Which lines of the data below contain "input"? Please show them all.

⁂

Lemma step_finish_inv (y : System) (PrepareReal : bytes → Z → Result bytes) (l l' : list (Command * Time))
    (command : Command) (now : Time) (s' : Scheduler) (h' : Heap) (r : Result Chan) :
  inv c y → calls y = l ++ (command, now) :: l' →
  finishEnqueue PrepareReal (sch y) (heap y) command now = (s', h', r) →
  inv c {| sch := s'; heap := h'; calls := l ++ l'; accepted := accepted y ++ granted command r;
           runner := runner y; started := started y; sent := sent y |}.
Proof.
  intros Hi Hl. unfold finishEnqueue. rewrite (inv_config c y Hi).
  destruct (prepare _ _ _ _) as [packet|e] eqn:Hp.
  2: { intros; simplify_eq. eapply release_inv; [done..|]. exists []. by rewrite app_nil_r. }
  apply prepare_size in Hp. unfold commit, make_chan. destruct (terminalErr (sch y)) as [e|] eqn:Et.
  { intros; simplify_eq. eapply release_inv; [done..|]. eauto. }
  intros; simplify_eq. pose proof (inv_order_alloc c y Hi) as Halloc.
  destruct Hi as [Hc Hcalls Hroom Hord [Hlt Hnd] Hpend Hreal Hdone Hrun Hsent].
  set (q := {| q_result := length (heap y) |}).
  set (y' := {| sch := _ |}).
  assert (Hw : waiting y' = waiting y ++ [length (heap y)]).
  { unfold waiting, pending. cbn [y' sch set_queue queue runner]. by rewrite app_assoc, fmap_app. }
  assert (Ht : tickets y' = tickets y ++ [length (heap y)]).
  { unfold tickets. cbn [y' accepted granted]. by rewrite fmap_app. }
  assert (Hp' : ∀ p, p ∈ pending y' ↔ p ∈ pending y ∨ p = q).
  { intros p. unfold pending. cbn [y' sch set_queue queue runner].
    rewrite app_assoc, elem_of_app, list_elem_of_singleton. done. }
  assert (Hheap : ∀ ch z, heap y !! ch = Some z → heap y' !! ch = Some z).
  { intros ch z ?. by apply lookup_app_l_Some. }
  split; cbn [y' sch heap calls runner started sent set_queue config queue reservations granted];
    fold y'; rewrite ?Ht; try done.
  - rewrite Hcalls, Hl, !length_app. simpl. lia.
  - rewrite length_app. simpl. lia.
  - change (sent y') with (sent y). rewrite Hw, app_assoc. by apply sorted_snoc.
  - rewrite length_app. split.
    + apply list.Forall_app. split; [eapply list.Forall_impl; [done|]; simpl; lia|]. repeat constructor. simpl. lia.
    + apply list.NoDup_app. split_and!; [done| |apply NoDup_singleton].
      intros ch Hch%list_elem_of_In ->%list_elem_of_singleton. rewrite List.Forall_forall in Hlt.
      apply Hlt in Hch. lia.
  - intros p Hpp%Hp'. destruct Hpp as [Hpp| ->].
    + destruct (Hpend p Hpp) as (? & ? & ?). split_and!; [set_solver|by apply Hheap|done].
    + cbn [q q_result q_packet]. split_and!; [set_solver| |done]. by rewrite list_lookup_middle.
  - intros ch Hch%Hreal. set_solver.
  - intros ch Hch Hnw. rewrite Hw in Hnw. assert (ch ∈ tickets y) as Hch' by set_solver.
    destruct (Hdone ch Hch') as (r & ? & ?); [set_solver|]. exists r. split; [by apply Hheap|done].
  - revert Hrun. unfold runner_ok. cbn [y' sch runner started sent set_queue queue slots running terminalErr].
    destruct (runner y); try done. intros [[_ ?] _]. congruence.
Qed.
(** [prev >= next] for some neighbours. *)
Fixpoint unsorted (lt : string → string → bool) (l : list Record_) : bool :=
  match l with
  | x :: ((y :: _) as l) => negb (lt (r_NodeID x) (r_NodeID y)) || unsorted lt l
  | _ => false
  end.

Definition SignSnapshot (signer : option HybridSigner) (coins : bytes) (rs : list Record_) (now : Time)
  : Result Snapshot :=
  match signer with
  | None => Err "invalid node directory snapshot input"
  | Some signer =>
      if IsZero now || (MaxDirectoryNodes <? blen rs) then Err "invalid node directory snapshot input"
      else
        let sorted := merge_sort record_le rs in
        if unsorted (λ x y, negb (bool_decide (x = y))) sorted then Err "duplicate node in directory snapshot"
        else
          let make sig :=
            {| sn_Version := ProtocolVersion; sn_Publisher := PublicIdentity signer;
               sn_GeneratedAt := Truncate now Millisecond; sn_Records := sorted; sn_Signature := sig |} in
          match Sign signer coins snapshotDomain (snapshotSigningBytes (make zeroSignature)) with
          | Err e => Err e
          | Ok sig => Ok (make sig)
          end
  end.

Definition VerifySnapshotHeader (s : Snapshot) (expectedPublisherID : string) (now : Time) (maxNodes : Z)
  : option error :=
  let maxNodes := if (maxNodes <=? 0) || (MaxDirectoryNodes <? maxNodes) then MaxDirectoryNodes else maxNodes in
  if negb (sn_Version s =? ProtocolVersion) || (maxNodes <? blen (sn_Records s)) ||
     negb (ValidPublicIdentity (sn_Publisher s)) ||
     negb (bool_decide (ni_NodeID (sn_Publisher s) = expectedPublisherID)) ||
     Before (sn_GeneratedAt s) (TAdd now (- MaxClockSkew)) || After (sn_GeneratedAt s) (TAdd now MaxClockSkew)
  then Some "invalid node directory snapshot"%string
  else if unsorted str_ltb (sn_Records s) then Some "node directory snapshot is not uniquely sorted"%string
  else if negb (Verify (sn_Publisher s) snapshotDomain (snapshotSigningBytes s) (sn_Signature s))
  then Some "invalid node directory snapshot signature"%string
  else None.

Fixpoint verifyAll (p : Policy) (rs : list Record_) (now : Time) : option error :=
  match rs with
  | [] => None
  | r :: rs => match VerifyRecord p r now with Some e => Some e | None => verifyAll p rs now end
  end.

Fixpoint mergeAll (updated : gmap string Record_) (maxNodes : Z) (rs : list Record_)
  : Result (gmap string Record_) :=
  match rs with
  | [] => Ok updated
  | r :: rs =>
      match mergeVerifiedRecord updated maxNodes r with
      | Err e => Err e
      | Ok updated => mergeAll updated maxNodes rs
      end
  end.

Definition MergeSnapshot (g : Registry) (s : Snapshot) (expectedPublisherID : string) (now : Time)
  : Registry * option error :=
  match VerifySnapshotHeader s expectedPublisherID now (p_MaxNodes (policy g)) with
  | Some e => (g, Some e)
  | None =>
      match verifyAll (policy g) (sn_Records s) now with
      | Some e => (g, Some e)
      | None =>
          match mergeAll (records g) (p_MaxNodes (policy g)) (sn_Records s) with
          | Err e => (g, Some e)
          | Ok updated => (set_records g updated, None)
          end
      end
  end.

(** * The agent *)

Definition zeroIdentity : NodePublicIdentity :=
  {| ni_NodeID := ""; ni_Ed25519Public := []; ni_MLDSA65Public := []; ni_ProtocolVersion := 0 |}.
Definition zeroRecord : Record_ :=
  {| r_Announcement :=
       {| an_Version := 0; an_Identity := zeroIdentity; an_Endpoint := {| e_Scheme := ""; e_IP := ""; e_Port := 0 |};
          an_Sequence := 0; an_IssuedAt := 0; an_ExpiresAt := 0; an_Signature := zeroSignature |};
     r_Attestations := [] |}.

Record Agent := {
  registry : Registry;
  a_policy : Policy;
  signer : HybridSigner;
  endpoint : Endpoint;
  lease : Duration;
  self : Record_;
  sequence : Z;  (* uint64 *)
}.

Definition set_self (g : Agent) (r : Record_) (n : Z) : Agent :=
  {| registry := registry g; a_policy := a_policy g; signer := signer g; endpoint := endpoint g;
     lease := lease g; self := r; sequence := n |}.
Definition set_registry (g : Agent) (r : Registry) : Agent :=
  {| registry := r; a_policy := a_policy g; signer := signer g; endpoint := endpoint g;
     lease := lease g; self := self g; sequence := sequence g |}.

Definition renew (coins : bytes) (g : Agent) (now : Time) : Agent * option error :=
  let expires := an_ExpiresAt (r_Announcement (self g)) in
  if negb (IsZero expires) && After expires (TAdd now (Z.quot (lease g) 2)) then (g, None)
  else if UnixMilli now <=? 0 then (g, Some "node directory requires a positive wall clock"%string)
  else
    let seq := u64 (UnixMilli now) in
    let seq := if seq <=? sequence g then u64 (sequence g + 1) else seq in
    match SignAnnouncement (Some (signer g)) coins (endpoint g) seq now (lease g) (p_AllowPrivateIPs (a_policy g)) with
    | Err e => (g, Some e)
    | Ok a =>
        let g := set_self g {| r_Announcement := a; r_Attestations := [] |} seq in
        if isPinned (a_policy g) a
        then let '(rg, e) := Merge (registry g) (self g) now in (set_registry g rg, e)
        else (g, None)
    end.

Definition NewAgent (coins : bytes) (p : Policy) (ep : Endpoint) (sg : option HybridSigner) (ls : Duration)
    (now : Time) : Result Agent :=
  match NewRegistry p with
  | Err e => Err e
  | Ok rg =>
      match sg with
      | None => Err "invalid node directory agent configuration"
      | Some sg =>
          if (ls <? MinLease) || (MaxLease <? ls) then Err "invalid node directory agent configuration"
          else if negb (canonicalEndpoint ep (p_AllowPrivateIPs p)) then Err "invalid advertised node endpoint"
          else
            let g := {| registry := rg; a_policy := policy rg; signer := sg; endpoint := ep; lease := ls;
                        self := zeroRecord; sequence := 0 |} in
            match renew coins g now with
            | (_, Some e) => Err e
            | (g, None) => Ok g
            end
      end
  end.

(** [probe] is the answer of the reachability prober. *)
Definition AcceptRegistration (probe : Announcement → option error) (coins : bytes) (g : Agent) (remoteIP : Addr)
    (request : Record_) (now : Time) : Agent * Result Record_ :=
  if negb (Authority (a_policy g) (PublicIdentity (signer g)))
  then (g, Err "this node is not a pinned directory authority")
  else match verifyPartialRecord (a_policy g) request now with
  | Some e => (g, Err e)
  | None =>
  match ParseAddr (e_IP (an_Endpoint (r_Announcement request))) with
  | None => (g, Err "advertised IP does not match the registration source")
  | Some advertised =>
  if negb (bool_decide (Unmap remoteIP = Unmap advertised))
  then (g, Err "advertised IP does not match the registration source")
  else match probe (r_Announcement request) with
  | Some e => (g, Err ("node reachability proof failed: " +:+ e))
  | None =>
  match SignAttestation (Some (signer g)) coins (r_Announcement request) now with
  | Err e => (g, Err e)
  | Ok a =>
      let result := appendAttestation request a in
      match VerifyRecord (a_policy g) result now with
      | Some _ => (g, Ok result)
      | None =>
          match Merge (registry g) result now with
          | (rg, Some e) => (set_registry g rg, Err e)
          | (rg, None) => (set_registry g rg, Ok result)
          end
      end
  end end end end.

(** [HTTPProber.Verify]: [post] is the outcome of the challenge request, [clock] the
    time of the check. *)
Definition proberVerify (rand : Z → Result bytes) (post : bytes → Result ChallengeResponse) (clock : Time)
    (a : Announcement) : option error :=
  match NewChallenge rand with
  | Err e => Some e
  | Ok nonce =>
      match post nonce with
      | Err e => Some e
      | Ok response => VerifyChallenge (an_Identity a) nonce response clock
      end
  end.

(** [decodeLimited]. *)
Definition decodeLimited {A} `{StrictDecoder A} (body : bytes) (limit : Z) : Result A :=
  if limit <? blen body then Err "directory response exceeds size limit" else decodeStrict body.

Context {DS : StrictDecoder Snapshot} {DP : StrictDecoder (list PinnedNode)}.

Definition responseStatusError (status : Z) : error := ("node returned HTTP status " +:+ pretty status)%string.

(** [get] is the outcome of the request through the client that [endpointClient]
    makes for the endpoint (an error of that client is an error of [get]): a
    status and a body. The callers pass a client that is not nil. *)
Definition FetchSnapshot (get : Endpoint → NodePublicIdentity → Result (Z * bytes)) (ep : Endpoint)
    (expectedPublisher : NodePublicIdentity) (now : Time) (maxNodes : Z) : Result Snapshot :=
  if negb (ValidPublicIdentity expectedPublisher) then Err "invalid expected directory publisher identity"
  else match get ep expectedPublisher with
  | Err e => Err e
  | Ok (status, body) =>
      if negb (status =? 200) then Err (responseStatusError status)
      else match decodeLimited body MaxSnapshotBytes with
      | Err e => Err e
      | Ok s =>
          match VerifySnapshotHeader s (ni_NodeID expectedPublisher) now maxNodes with
          | Some e => Err e
          | None => Ok s
          end
      end
  end.

(** [post seed record] is the record a seed answers to a registration. *)
Definition registerOne (post : PinnedNode → Record_ → Result Record_) (now : Time)
    (acc : Agent * Record_ * list error) (seed : PinnedNode) : Agent * Record_ * list error :=
  let '(g, me, failures) := acc in
  if bool_decide (ni_NodeID (pn_Identity seed) = ni_NodeID (PublicIdentity (signer g))) then acc
  else match post seed me with
  | Err e => (g, me, failures ++ [("register with " +:+ ni_NodeID (pn_Identity seed) +:+ ": " +:+ e)%string])
  | Ok result =>
      if negb (bytes_equal (AnnouncementHash (r_Announcement result)) (AnnouncementHash (r_Announcement me))) ||
         bool_decide (verifyPartialRecord (a_policy g) result now ≠ None)
      then (g, me, failures ++ [("register with " +:+ ni_NodeID (pn_Identity seed) +:+
                                  ": invalid attested record")%string])
      else
        let me := mergePartial me result in
        (set_self g me (sequence g), me, failures)
  end.

Definition pullOne (get : Endpoint → NodePublicIdentity → Result (Z * bytes)) (now : Time)
    (acc : Agent * Z * list error) (seed : PinnedNode) : Agent * Z * list error :=
  let '(g, pulls, failures) := acc in
  let id := ni_NodeID (pn_Identity seed) in
  match FetchSnapshot get (pn_Endpoint seed) (pn_Identity seed) now (p_MaxNodes (a_policy g)) with
  | Err e => (g, pulls, failures ++ [("pull from " +:+ id +:+ ": " +:+ e)%string])
  | Ok s =>
      match MergeSnapshot (registry g) s id now with
      | (_, Some e) => (g, pulls, failures ++ [("merge from " +:+ id +:+ ": " +:+ e)%string])
      | (rg, None) => (set_registry g rg, pulls + 1, failures)
      end
  end.

(** [errors.Join]. *)
Definition joinErrors (l : list error) : option error :=
  match l with
  | [] => None
  | e :: l => Some (foldl (λ acc e, acc +:+ String (Ascii.ascii_of_nat 10) e)%string e l)
  end.

Definition SyncOnce (coins : bytes) (post : PinnedNode → Record_ → Result Record_)
    (get : Endpoint → NodePublicIdentity → Result (Z * bytes)) (g : Agent) (now : Time) : Agent * option error :=
  match renew coins g now with
  | (g, Some e) => (g, Some e)
  | (g, None) =>
      let '(g, me, failures) := foldl (registerOne post now) (g, self g, []) (p_Seeds (a_policy g)) in
      let '(g, failures) :=
        match VerifyRecord (a_policy g) me now with
        | Some _ => (g, failures)
        | None =>
            match Merge (registry g) me now with
            | (rg, None) => (set_registry g rg, failures)
            | (rg, Some e) => (set_registry g rg, failures ++ [e])
            end
        end in
      let '(g, pulls, failures) := foldl (pullOne get now) (g, 0, failures) (p_Seeds (a_policy g)) in
      let g := set_registry g (Sweep (registry g) now).1 in
      (g, if pulls =? 0 then joinErrors failures else None)
  end.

⁂

### Response area
  | None => Err "invalid node directory snapshot input"
      if IsZero now || (MaxDirectoryNodes <? blen rs) then Err "invalid node directory snapshot input"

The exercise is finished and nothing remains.